Saturday, 30 March 2013

Results are negative.

I always find that statement confusing - negative usually means bad, but in this case it means good.  It took a few seconds for my head to figure that out when the lovely Dr Stewart phoned on Wednesday. "All the lesions came back negative," she said. Additionally, my bloodwork showed normal LDH levels (LDH is an enzyme produced when tissue breaks down, hence the more cancer, the more elevated the LDH.) Hooray! I'd been waiting for a couple of weeks for that news, but once again I felt that curious sense of nothingness when I should have been cheering and whooping. Not many of my real life friends know about the cancer. I've just told my friends on a forum I frequent (not a cancer forum, still don't do 'em). One of them, a lovely lady, said I must be ecstatic and crying for joy. I know I'm supposed to. I guess emotions don't always read the handbook and abide by it though, do they? The reason, I think, is that, unlike the start of cancer, when you can remember where you were and the moment you were told, there is no end to it. When you're running a marathon, you don't celebrate when you reach the 6-mile marker, do you? In fact, that's a really crap simile because cancer isn't even a marathon. Imagine if you were told to run and that you could never stop running ever again. At what point do you start crying for joy because you've ran a certain distance?  I sound like a miserable sod, I know I do, and I appreciate everyone being happy for me. But, frankly, this is my blog and I can be as honest and as miserable as I want and if you don't like, you can bugger off too. This is the one place where I'm not plastering my happy face on and being jovial and trivialising it all.

Someone else called me amazingly strong, and another person called me a fighter. And here I must confess something to you, dear reader: I am a fraud.

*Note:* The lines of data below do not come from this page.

(** * Shaper dominoes: valid-code enumeration, sampling, layout and pagination

    A shallow embedding of the TypeScript web library
    ([dominoFactory.ts], [domino.ts], [pdf.ts], [pageSetup.ts],
    [measurement.ts]) and of the C# library ([DominoFactory.cs],
    [Domino.cs], [PageSetup.cs]) of the repository, with the properties of
    the design document proved or refuted on it. *)

From Stdlib Require Import ZArith QArith Qround Lia Lqa List Bool.
From stdpp Require Import base decidable option list numbers gmap.

Local Open Scope Z_scope.

(** ** 32-bit integer operators

    JavaScript bit operators convert their operands with ToInt32 and give an
    int32; C# [int] operators work on the same 32-bit two's-complement
    values.  The wrap-around is written out: the low 32 bits, read as a
    signed number (lemma [toInt32_wrap] gives it as a remainder). *)

Module Int32.

Definition toInt32 (z : Z) : Z :=
  let u := Z.land z 0xffffffff in
  if u <? 0x80000000 then u else u - 0x100000000.

Definition and (a b : Z) : Z := toInt32 (Z.land (toInt32 a) (toInt32 b)).
Definition or (a b : Z) : Z := toInt32 (Z.lor (toInt32 a) (toInt32 b)).
Definition not (a : Z) : Z := toInt32 (Z.lnot (toInt32 a)).
(** The shift count is masked to its low five bits, in both languages. *)
Definition shl (a n : Z) : Z := toInt32 (Z.shiftl (toInt32 a) (Z.land n 31)).
Definition shr (a n : Z) : Z := Z.shiftr (toInt32 a) (Z.land n 31).
(** C# [int] arithmetic in the default unchecked context. *)
Definition add (a b : Z) : Z := toInt32 (a + b).
Definition sub (a b : Z) : Z := toInt32 (a - b).
Definition mul (a b : Z) : Z := toInt32 (a * b).

End Int32.

Infix ".&" := Int32.and (at level 40, left associativity).
Infix ".|" := Int32.or (at level 50, left associativity).
Infix ".<<" := Int32.shl (at level 31, left associativity).
Infix ".>>" := Int32.shr (at level 31, left associativity).

(** ** Exceptions and results *)

Inductive exn : Set :=
  | InsufficientDominoes (requested available : Z)
      (* "Requested n unique dominoes, but only m valid dominoes exist." *)
  | InvalidRandomRange     (* "Invalid randomInt range." *)
  | NoValidDominoes        (* "No valid dominoes available." *)
  | InvalidArrayLength     (* [new Array(count)], [new int[count]], count < 0 *)
  | IndexOutOfRange        (* an array element outside the array *)
  | ArgumentOutOfRange     (* [Random.Next(min, max)] with min > max *)
  | DivideByZero.          (* C# integer [%] and [/] by zero *)

(** What a call does: it returns, it throws, or the model has used up the
    rounds it was given for a [while] loop. *)
Inductive outcome (A : Type) : Type :=
  | Return (a : A)
  | Throw (e : exn)
  | OutOfFuel.

Arguments Return {A} a.
Arguments Throw {A} e.
Arguments OutOfFuel {A}.

Definition obind {A B} (m : outcome A) (f : A → outcome B) : outcome B :=
  match m with
  | Return a => f a
  | Throw e => Throw e
  | OutOfFuel => OutOfFuel
  end.

Notation "m >>- f" := (obind m f) (at level 60, right associativity).

Definition lookupZ {A} (l : list A) (i : Z) : option A :=
  if i <? 0 then None else l !! Z.to_nat i.

(** ** The store of arrays

    Arrays are objects: a variable holds a reference, [slice] and the C#
    collection copy allocate a new array, and element assignment changes the
    array every holder of the reference sees.  The random source is a
    stream of raw draws, of which [drawn] have been used. *)

Module Store.

Abbreviation ref := nat.

Record state := State {
  arrays : list (list Z);
  entropy : nat → Z;
  drawn : nat
}.

Definition M (A : Type) : Type := state → outcome A * state.

Definition ret {A} (a : A) : M A := λ s, (Return a, s).
Definition throw {A} (e : exn) : M A := λ s, (Throw e, s).
Definition out_of_fuel {A} : M A := λ s, (OutOfFuel, s).
Definition bind {A B} (m : M A) (f : A → M B) : M B :=
  λ s, match m s with
       | (Return a, s') => f a s'
       | (Throw e, s') => (Throw e, s')
       | (OutOfFuel, s') => (OutOfFuel, s')
       end.

(** The array behind a reference.  References come from allocation only, so
    a live reference always finds its array. *)
Definition deref (s : state) (r : ref) : list Z := default [] (arrays s !! r).

(** [source.slice()], [[.. ValidDominoes]]: a fresh array with the same
    elements. *)
Definition slice (r : ref) : M ref :=
  λ s, (Return (length (arrays s)),
        State (arrays s ++ [deref s r]) (entropy s) (drawn s)).

Definition length_of (r : ref) : M Z :=
  λ s, (Return (Z.of_nat (length (deref s r))), s).

(** [a[i]] as a value.  Outside the array JavaScript reads [undefined] and
    C# throws; the model stops with [IndexOutOfRange] in both cases, a
    tile code being a number. *)
Definition get (r : ref) (i : Z) : M Z :=
  λ s, match lookupZ (deref s r) i with
       | Some x => (Return x, s)
       | None => (Throw IndexOutOfRange, s)
       end.

(** [a[i] = x].  Outside the array C# throws and JavaScript would grow the
    array with holes; the model stops with [IndexOutOfRange]. *)
Definition set (r : ref) (i x : Z) : M unit :=
  λ s, match lookupZ (deref s r) i with
       | Some _ =>
           (Return (),
            State (alter (λ a, <[Z.to_nat i := x]> a) r (arrays s))
                  (entropy s) (drawn s))
       | None => (Throw IndexOutOfRange, s)
       end.

(** The next raw draw of the random source. *)
Definition draw : M Z :=
  λ s, (Return (entropy s (drawn s)), State (arrays s) (entropy s) (S (drawn s))).

End Store.

Notation "m >>= f" := (Store.bind m f) (at level 60, right associativity).

(** The two statements every sampling loop shares:
    [x = available[randomIndex]; available[randomIndex] = available[i];]
    with [x] the value the loop stores in its result. *)
Definition take_at (available : Store.ref) (i randomIndex : Z) : Store.M Z :=
  Store.get available randomIndex >>= λ x,
  Store.get available i >>= λ y,
  Store.set available randomIndex y >>= λ _,
  Store.ret x.

(** ** Numbers

    A JavaScript [number] or C# [double] is modelled as an exact rational, or
    one of the two infinities, or NaN.  Rounding to binary64 is not
    modelled.  The sign of a zero is not modelled either: the divisors of
    the programs below are sums and constants, whose zero is [+0]. *)

Module Num.

Inductive number : Set :=
  | NaN
  | Inf (negative : bool)
  | Fin (q : Q).

Definition of_Z (z : Z) : number := Fin (inject_Z z).

Definition sign_neg (q : Q) : bool := if Qlt_le_dec q 0 then true else false.
Definition is_zero (q : Q) : bool := Qeq_bool q 0.

Definition neg (a : number) : number :=
  match a with
  | NaN => NaN
  | Inf n => Inf (negb n)
  | Fin q => Fin (- q)
  end.

Definition add (a b : number) : number :=
  match a, b with
  | NaN, _ | _, NaN => NaN
  | Inf n, Inf m => if Bool.eqb n m then Inf n else NaN
  | Inf n, Fin _ | Fin _, Inf n => Inf n
  | Fin p, Fin q => Fin (p + q)
  end.

Definition sub (a b : number) : number := add a (neg b).

Definition mul (a b : number) : number :=
  match a, b with
  | NaN, _ | _, NaN => NaN
  | Inf n, Inf m => Inf (xorb n m)
  | Inf n, Fin q | Fin q, Inf n =>
      if is_zero q then NaN else Inf (xorb n (sign_neg q))
  | Fin p, Fin q => Fin (p * q)
  end.

Definition div (a b : number) : number :=
  match a, b with
  | NaN, _ | _, NaN => NaN
  | Inf _, Inf _ => NaN
  | Inf n, Fin q => Inf (xorb n (sign_neg q))
  | Fin _, Inf _ => Fin 0
  | Fin p, Fin q =>
      if is_zero q then
        (if is_zero p then NaN else Inf (sign_neg p))
      else Fin (p / q)
  end.

(** [Math.floor]. *)
Definition floor (a : number) : number :=
  match a with
  | Fin q => of_Z (Qfloor q)
  | _ => a
  end.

Right, hang on a minute, go and put the kettle on and come back with a brew because I'm about to launch into another of my 'what does it all mean?!" posts and we need a cuppa to counterbalance such seriousness. Back? Ready? Good! Now click the video below and play as appropriate background music while we delve into the boring world of introspection:





In truth, I don't know how to fight cancer. I'm not brave or amazingly strong. My February biopsy showed my immune system was fighting the cancer cells but that's not me. 'You can fight this' is something we say to give encouragement and show admiration, but when you peel away the bravado, I'm not sure what fighting cancer means to me. For people who undertake proactive, ongoing treatment, I think I get it. The fight is getting up and dressed every day and taking drugs which make you feel worse than the actual cancer. The fight is keeping your eyes locked on the light at the end of that tunnel filled with hospital appointments and pain and medical jargon and uncertainty. To a small extent, I was there last year. But I never felt like I was fighting. I feel like a faux cancer patient sometimes; someone who has sporadic surgery when the doctors tell me to have it, who copes with pain because there's no 'off' switch, who doesn't dwell purely because it's not in my nature, rather than it being a concerted effort. I'm not "fighting". And as much as my ego likes the idea of being brave and amazing in everybody's eyes, the truth is that I'm neither of those things. I'm just me, day after day.


Now that my life is more likely to be shortened, though, I have decided to do one brave thing and that is to leave my nice secure job and go back to doing what I love, making television programmes. There is no job security in TV, work is difficult to come by, the hours are long, and any surgery will be on my own time and £££. Is it the right move? Feck it. Yep, it is. I have no idea when the next tumour will pop up and bugger me if I'm going to live a life of safety just in case. I want to feel alive again and I want to love what I do again. Carpe diem!


P.S. If you didn't watch that video because you were reading, I suggest you do so RIGHT NOW. It is HILARIOUSLY bad!